ACM Neto não quer repetir os erros de 2022. Depois de perder tempo demais costurando uma aliança que chegou tarde — e que não resistiu à força da máquina petista — o ex-prefeito de Salvador agora adota outra estratégia: começar cedo, jogar com as cartas da direita e, se possível, colocar um pé no bolsonarismo.
Nos bastidores, Neto já trabalha na formação da chapa para disputar o governo da Bahia em 2026. E faz contas que misturam fundo eleitoral com capital político.
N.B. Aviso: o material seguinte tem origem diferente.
(** ** State passing

    An operation on [&mut self] is a function of the state that returns the
    outcome together with the state left behind, also when it fails. *)
Definition st (S E A : Type) : Type := S -> res E A * S.

Global Instance st_ret {S E} : MRet (st S E) := fun A a s => (Ok a, s).

Global Instance st_bind {S E} : MBind (st S E) := fun A B f m s =>
  match m s with
  | (Ok a, s') => f a s'
  | (Err e, s') => (Err e, s')
  | (Panic, s') => (Panic, s')
  end.

Definition lift_res {S E A} (r : res E A) : st S E A := fun s => (r, s).
Definition get_st {S E} : st S E S := fun s => (Ok s, s).
Definition put_st {S E} (s' : S) : st S E unit := fun _ => (Ok tt, s').
Definition gets {S E A} (f : S -> A) : st S E A := fun s => (Ok (f s), s).
Definition modify {S E} (f : S -> S) : st S E unit := fun s => (Ok tt, f s).

(** Runs an operation of a part of the state, converting its error the way
    the [From] implementation behind [?] does. *)
Definition zoom {S T E F A} (get : S -> T) (set : T -> S -> S) (conv : E -> F)
    (m : st T E A) : st S F A := fun s =>
  match m (get s) with
  | (r, t') => (map_err conv r, set t' s)
  end.

(** The loop [for x in xs { body(x)? }] collecting the results. *)
Fixpoint mapM_st {S E A B} (f : A -> st S E B) (xs : list A) : st S E (list B) :=
  match xs with
  | [] => mret []
  | x :: xs' => b ← f x; bs ← mapM_st f xs'; mret (b :: bs)
  end.

(** The same loop without state: [iter().map(..).collect::<Result<_, _>>()]. *)
Fixpoint mapM_res {E A B} (f : A -> res E B) (xs : list A) : res E (list B) :=
  match xs with
  | [] => Ok []
  | x :: xs' => b ← f x; bs ← mapM_res f xs'; Ok (b :: bs)
  end.

(** ** Machine integers

    Unsigned integers are [N] with their maximum written out; [usize] is 64
    bits wide. *)
Definition u8_max : N := 255.
Definition u16_max : N := 65535.
Definition u32_max : N := 4294967295.
Definition u64_max : N := 18446744073709551615.

Definition checked_add (max a b : N) : option N :=
  if decide (a + b <= max)%N then Some (a + b)%N else None.

(** Subtraction that panics below zero. *)
Definition checked_sub (a b : N) : option N :=
  if decide (b <= a)%N then Some (a - b)%N else None.

Definition saturating_add (max a b : N) : N := N.min (a + b) max.

(** [v.get(i)] with a [usize] index. *)
Definition vec_get {A} (l : list A) (i : N) : option A :=
  if (i <? N.of_nat (length l))%N then l !! N.to_nat i else None.

(** ** Inversion of monadic code *)

Lemma bind_Ok {E A B} (c : res E A) (k : A -> res E B) b :
  (c ≫= k) = Ok b <-> exists a, c = Ok a /\ k a = Ok b.
Proof. destruct c; cbn; naive_solver. Qed.

Lemma bind_Err {E A B} (c : res E A) (k : A -> res E B) e :
  (c ≫= k) = Err e <-> c = Err e \/ exists a, c = Ok a /\ k a = Err e.
Proof. destruct c; cbn; naive_solver. Qed.

Lemma bind_Panic {E A B} (c : res E A) (k : A -> res E B) :
  (c ≫= k) = Panic <-> c = Panic \/ exists a, c = Ok a /\ k a = Panic.
Proof. destruct c; cbn; naive_solver. Qed.

Lemma bind_no_panic {E A B} (c : res E A) (k : A -> res E B) :
  c <> Panic -> (forall a, c = Ok a -> k a <> Panic) -> (c ≫= k) <> Panic.
Proof. destruct c; cbn; auto. Qed.

Lemma st_bind_run {S E A B} (m : st S E A) (k : A -> st S E B) s :
  (m ≫= k) s = match m s with
               | (Ok a, s') => k a s'
               | (Err e, s') => (Err e, s')
               | (Panic, s') => (Panic, s')
               end.
Proof. reflexivity. Qed.

Lemma st_bind_Ok {S E A B} (m : st S E A) (k : A -> st S E B) s b s' :
  (m ≫= k) s = (Ok b, s') <-> exists a s1, m s = (Ok a, s1) /\ k a s1 = (Ok b, s').
Proof. rewrite st_bind_run. destruct (m s) as [[] ?]; naive_solver. Qed.

Lemma modify_bind {S E B} (f : S -> S) (k : unit -> st S E B) s : (modify f ≫= k) s = k tt (f s).
Proof. reflexivity. Qed.

Lemma gets_bind {S E A B} (f : S -> A) (k : A -> st S E B) s : (gets f ≫= k) s = k (f s) s.
Proof. reflexivity. Qed.

Lemma lift_Ok_bind {S E A B} (a : A) (k : A -> st S E B) s : (lift_res (Ok a) ≫= k) s = k a s.
Proof. reflexivity. Qed.

Lemma mret_bind {S E A B} (a : A) (k : A -> st S E B) s : (mret a ≫= k) s = k a s.
Proof. reflexivity. Qed.

(** ** Automation

    [orch] holds the invariant-preservation lemmas of the components,
    [st_run] the equations that run one step of state-passing code,
    which [run_st] applies. *)
Create HintDb orch discriminated.
Create Rewrite HintDb st_run.
#[export] Hint Rewrite @modify_bind @gets_bind @lift_Ok_bind @mret_bind : st_run.

Ltac run_st := autorewrite with st_run; cbv beta zeta.

(** ** Triples

    [hoare P m Q]: run in a state that satisfies [P], the operation leaves an
    outcome and a state that satisfy [Q], also when it fails. *)
Definition hoare {S E A} (P : S -> Prop) (m : st S E A) (Q : res E A -> S -> Prop) : Prop :=
  forall s r s', P s -> m s = (r, s') -> Q r s'.

(** The postcondition of a first step: [R] of its value, [Q] when it fails. *)
Definition ok_then {S E A B} (R : A -> S -> Prop) (Q : res E B -> S -> Prop) (r : res E A) (s : S) : Prop :=
  match r with Ok a => R a s | Err e => Q (Err e) s | Panic => Q Panic s end.

Lemma hoare_bind {S E A B} (P : S -> Prop) (m : st S E A) (k : A -> st S E B) R Q :
  hoare P m (ok_then R Q) -> (forall a, hoare (R a) (k a) Q) -> hoare P (m ≫= k) Q.
Proof.
  intros Hm Hk s r s' HP. rewrite st_bind_run. destruct (m s) as [x s1] eqn:Hs.
  specialize (Hm _ _ _ HP Hs). destruct x; cbn in Hm; [by apply Hk|by intros [= <- <-]..].
Qed.

Lemma hoare_gets {S E A B} (P : S -> Prop) (f : S -> A) (k : A -> st S E B) Q :
  (forall a, hoare (fun s => P s /\ a = f s) (k a) Q) -> hoare P (gets f ≫= k) Q.
Proof. intros Hk s r s' HP. rewrite gets_bind. by apply Hk. Qed.

Lemma hoare_lift {S E A B} (P : S -> Prop) (x : res E A) (k : A -> st S E B) Q :
  (forall a, x = Ok a -> hoare P (k a) Q) -> (forall e s, x = Err e -> P s -> Q (Err e) s) ->
  x <> Panic -> hoare P (lift_res x ≫= k) Q.
Proof.
  intros Ha He Hp s r s' HP. rewrite st_bind_run. unfold lift_res.
  destruct x; [by apply Ha|intros [= <- <-]; by apply He|done].
Qed.

Lemma hoare_modify {S E B} (P : S -> Prop) (f : S -> S) (k : unit -> st S E B) Q :
  hoare (fun s => exists s0, P s0 /\ s = f s0) (k tt) Q -> hoare P (modify f ≫= k) Q.
Proof. intros Hk s r s' HP. rewrite modify_bind. apply Hk. eauto. Qed.

Lemma ok_or_Ok {E A} (o : option A) (e : E) a : ok_or o e = Ok a <-> o = Some a.
Proof. destruct o; cbn; naive_solver. Qed.

Lemma expect_Ok {E A} (o : option A) a : expect (E:=E) o = Ok a <-> o = Some a.
Proof. destruct o; cbn; naive_solver. Qed.

Lemma map_err_Ok {E F A} (f : E -> F) (r : res E A) a :
  map_err f r = Ok a <-> r = Ok a.
Proof. destruct r; cbn; naive_solver. Qed.

Lemma checked_add_Some max a b c :
  checked_add max a b = Some c <-> (a + b <= max)%N /\ c = (a + b)%N.
Proof. unfold checked_add. case_decide; naive_solver. Qed.

Lemma checked_add_None max a b : checked_add max a b = None <-> (max < a + b)%N.
Proof. unfold checked_add. case_decide; naive_solver lia. Qed.

Lemma mapM_res_Ok {E A B} (f : A -> res E B) xs ys :
  mapM_res f xs = Ok ys <-> Forall2 (fun x y => f x = Ok y) xs ys.
Proof.
  revert ys. induction xs as [|x xs IH]; intros ys; cbn.
  - split; [intros [= <-]; constructor | inversion 1; reflexivity].
  - split.
    + intros (b & Hb & (bs & Hbs & [= <-])%bind_Ok)%bind_Ok.
      constructor; [done|]. by apply IH.
    + inversion 1 as [|? y ? ys' Hy Hys]; subst. apply IH in Hys.
      rewrite Hy. cbn. by rewrite Hys.
Qed.

Lemma vec_get_Some {A} (l : list A) i x : vec_get l i = Some x <-> l !! N.to_nat i = Some x.
Proof.
  unfold vec_get. destruct (N.ltb_spec i (N.of_nat (length l))); [done|].
  split; [done|]. intros Hl%lookup_lt_Some. lia.
Qed.

Lemma mapM_res_no_panic {E A B} (f : A -> res E B) xs :
  (forall x, x ∈ xs -> f x <> Panic) -> mapM_res f xs <> Panic.
Proof.
  induction xs as [|x xs IH]; intros Hf; cbn; [done|].
  specialize (Hf x (list_elem_of_here _ _)) as Hx. destruct (f x); cbn; [|done|done].
  assert (mapM_res f xs <> Panic) as Hn by (apply IH; intros; apply Hf; by right).
  by destruct (mapM_res f xs).
Qed.

Lemma mapM_res_length {E A B} (f : A -> res E B) xs ys : mapM_res f xs = Ok ys -> length ys = length xs.
Proof. intros H%mapM_res_Ok. symmetry. by eapply Forall2_length. Qed.

Lemma mapM_res_total {E A B} (f : A -> res E B) xs :
  (forall x, x ∈ xs -> exists y, f x = Ok y) -> exists ys, mapM_res f xs = Ok ys.
Proof.
  induction xs as [|x xs IH]; intros Hf; cbn; [eauto|].
  destruct (Hf x (list_elem_of_here _ _)) as [y ->]. cbn.
  destruct IH as [ys ->]; [intros z Hz; apply Hf; by right|]. cbn. eauto.
Qed.

(** If every error of the body is [e], so is every error of the loop. *)
Lemma mapM_res_only_error {E A B} (f : A -> res E B) (e : E) xs :
  (forall x, x ∈ xs -> (exists y, f x = Ok y) \/ f x = Err e) ->
  (exists ys, mapM_res f xs = Ok ys) \/ mapM_res f xs = Err e.
Proof.
  induction xs as [|x xs IH]; intros Hf; cbn; [left; eauto|].
  destruct (Hf x (list_elem_of_here _ _)) as [[y ->]| ->]; [|by right]. cbn.
  destruct IH as [[ys ->]| ->]; [intros z Hz; apply Hf; by right|left; cbn; eauto|by right].
Qed.

Lemma Forall2_impl_in {A B} (P Q : A -> B -> Prop) l k : Forall2 P l k ->
  (forall x y, x ∈ l -> P x y -> Q x y) -> Forall2 Q l k.
Proof.
  induction 1 as [|x y l k Hxy _ IH]; intros Himp; constructor.
  - apply Himp; [left|done].
  - apply IH. intros a b Ha. apply Himp. by right.
Qed.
Uma das peças do tabuleiro é João Roma, ex-deputado federal e ex-ministro de Bolsonaro, que pode entrar como candidato ao Senado ou, numa jogada mais ousada, como vice.
Com Roma, viria o selo do PL, o robusto fundo partidário e, de quebra, o aceno ao eleitor conservador .
Neto também acompanha com interesse — e um certo prazer cínico — a provável federação entre MDB e Republicanos. Caso o segundo assuma o comando da aliança, o ex-prefeito poderia encaixar um nome desse grupo na chapa, ampliando seu leque sem ter que ceder protagonismo.
O objetivo é claro: anunciar a chapa até o início de 2026, para evitar o improviso que lhe custou caro na eleição passada. Em política, quem chega atrasado paga o preço — e ACM Neto parece decidido a não mais errar o relógio.